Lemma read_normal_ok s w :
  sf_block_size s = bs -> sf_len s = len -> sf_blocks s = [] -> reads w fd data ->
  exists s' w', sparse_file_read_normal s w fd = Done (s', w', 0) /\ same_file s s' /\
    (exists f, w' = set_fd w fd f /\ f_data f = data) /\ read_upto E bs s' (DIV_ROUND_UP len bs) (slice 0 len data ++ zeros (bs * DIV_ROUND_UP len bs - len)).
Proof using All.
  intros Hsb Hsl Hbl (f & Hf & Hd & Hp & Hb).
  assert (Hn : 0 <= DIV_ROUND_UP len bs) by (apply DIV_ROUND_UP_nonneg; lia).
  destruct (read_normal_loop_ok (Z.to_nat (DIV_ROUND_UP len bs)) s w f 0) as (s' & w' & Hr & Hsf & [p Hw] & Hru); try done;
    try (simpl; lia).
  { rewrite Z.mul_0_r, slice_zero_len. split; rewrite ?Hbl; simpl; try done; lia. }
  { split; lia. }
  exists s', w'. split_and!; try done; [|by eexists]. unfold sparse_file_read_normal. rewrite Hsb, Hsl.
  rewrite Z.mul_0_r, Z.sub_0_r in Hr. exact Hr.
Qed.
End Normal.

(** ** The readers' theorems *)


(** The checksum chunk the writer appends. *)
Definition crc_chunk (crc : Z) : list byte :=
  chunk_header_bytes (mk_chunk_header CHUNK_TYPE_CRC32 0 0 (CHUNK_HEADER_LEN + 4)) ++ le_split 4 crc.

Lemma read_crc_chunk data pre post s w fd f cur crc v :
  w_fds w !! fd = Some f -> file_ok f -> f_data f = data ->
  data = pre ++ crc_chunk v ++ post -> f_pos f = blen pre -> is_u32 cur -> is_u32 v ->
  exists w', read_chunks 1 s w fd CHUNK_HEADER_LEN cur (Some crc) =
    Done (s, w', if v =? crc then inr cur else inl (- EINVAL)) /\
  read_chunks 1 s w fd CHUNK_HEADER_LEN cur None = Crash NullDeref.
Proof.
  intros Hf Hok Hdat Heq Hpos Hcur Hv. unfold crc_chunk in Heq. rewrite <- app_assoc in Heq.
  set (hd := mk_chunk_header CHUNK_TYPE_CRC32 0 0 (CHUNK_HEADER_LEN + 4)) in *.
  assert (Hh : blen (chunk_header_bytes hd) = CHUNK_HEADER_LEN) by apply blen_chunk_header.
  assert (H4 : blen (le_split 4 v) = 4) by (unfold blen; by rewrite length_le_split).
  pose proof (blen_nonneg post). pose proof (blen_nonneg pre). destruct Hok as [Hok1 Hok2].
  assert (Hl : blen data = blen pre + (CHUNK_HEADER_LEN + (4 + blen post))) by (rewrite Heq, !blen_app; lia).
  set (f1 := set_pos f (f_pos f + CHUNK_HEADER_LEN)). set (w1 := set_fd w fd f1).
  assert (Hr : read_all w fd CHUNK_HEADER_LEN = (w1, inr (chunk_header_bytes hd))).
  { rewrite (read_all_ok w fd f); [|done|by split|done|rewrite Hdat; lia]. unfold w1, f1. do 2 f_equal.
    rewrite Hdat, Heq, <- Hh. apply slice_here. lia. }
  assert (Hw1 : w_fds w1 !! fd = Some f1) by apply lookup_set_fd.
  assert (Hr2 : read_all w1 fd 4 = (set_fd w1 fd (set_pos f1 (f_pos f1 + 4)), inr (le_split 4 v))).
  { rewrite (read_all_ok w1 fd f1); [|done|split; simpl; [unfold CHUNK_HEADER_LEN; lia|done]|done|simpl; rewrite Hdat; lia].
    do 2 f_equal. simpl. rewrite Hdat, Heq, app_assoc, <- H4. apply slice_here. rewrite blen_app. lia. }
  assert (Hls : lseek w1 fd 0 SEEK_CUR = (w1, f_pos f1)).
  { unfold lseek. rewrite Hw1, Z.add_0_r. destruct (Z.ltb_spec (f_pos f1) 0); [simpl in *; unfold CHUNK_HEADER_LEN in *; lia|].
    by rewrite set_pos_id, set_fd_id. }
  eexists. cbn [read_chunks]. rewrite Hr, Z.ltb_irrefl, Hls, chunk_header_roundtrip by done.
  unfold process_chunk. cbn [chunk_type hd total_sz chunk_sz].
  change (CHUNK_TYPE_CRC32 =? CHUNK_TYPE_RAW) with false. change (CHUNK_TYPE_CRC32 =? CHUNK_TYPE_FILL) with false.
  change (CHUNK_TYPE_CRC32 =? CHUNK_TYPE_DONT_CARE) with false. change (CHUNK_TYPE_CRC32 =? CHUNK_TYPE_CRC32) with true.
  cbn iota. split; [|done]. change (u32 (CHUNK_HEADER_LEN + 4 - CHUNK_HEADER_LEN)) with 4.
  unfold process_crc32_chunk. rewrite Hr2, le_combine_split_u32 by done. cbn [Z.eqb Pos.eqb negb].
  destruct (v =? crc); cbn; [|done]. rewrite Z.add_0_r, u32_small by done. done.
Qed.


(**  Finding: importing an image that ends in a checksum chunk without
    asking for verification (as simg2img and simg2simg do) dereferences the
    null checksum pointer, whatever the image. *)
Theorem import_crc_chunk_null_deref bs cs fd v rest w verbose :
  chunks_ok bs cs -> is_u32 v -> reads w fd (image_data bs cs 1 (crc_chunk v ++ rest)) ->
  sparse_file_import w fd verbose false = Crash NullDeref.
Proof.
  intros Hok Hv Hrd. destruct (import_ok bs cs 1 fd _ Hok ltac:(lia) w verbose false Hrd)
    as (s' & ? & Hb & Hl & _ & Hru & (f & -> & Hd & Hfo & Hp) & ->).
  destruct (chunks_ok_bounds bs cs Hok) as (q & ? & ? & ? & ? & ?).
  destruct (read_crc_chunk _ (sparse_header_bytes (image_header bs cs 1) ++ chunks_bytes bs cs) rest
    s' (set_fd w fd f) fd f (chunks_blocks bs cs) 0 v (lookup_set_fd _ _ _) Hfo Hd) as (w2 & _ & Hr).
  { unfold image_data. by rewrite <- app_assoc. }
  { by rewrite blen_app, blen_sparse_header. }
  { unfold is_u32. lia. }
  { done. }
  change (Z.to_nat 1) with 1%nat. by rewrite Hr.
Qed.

^^^^^^^^

- **Exercise prompt**: Restate precisely, and with nothing added, the lines from the one with "as (s' & ? & Hb" through the final line of the material.

- **Exercise response**:
    as (s' & ? & Hb & Hl & _ & Hru & (f & -> & Hd & Hfo & Hp) & ->).
  destruct (chunks_ok_bounds bs cs Hok) as (q & ? & ? & ? & ? & ?).
  destruct (read_crc_chunk _ (sparse_header_bytes (image_header bs cs 1) ++ chunks_bytes bs cs) rest
    s' (set_fd w fd f) fd f (chunks_blocks bs cs) 0 v (lookup_set_fd _ _ _) Hfo Hd) as (w2 & _ & Hr).
  { unfold image_data. by rewrite <- app_assoc. }
  { by rewrite blen_app, blen_sparse_header. }
  { unfold is_u32. lia. }
  { done. }
  change (Z.to_nat 1) with 1%nat. by rewrite Hr.
Qed.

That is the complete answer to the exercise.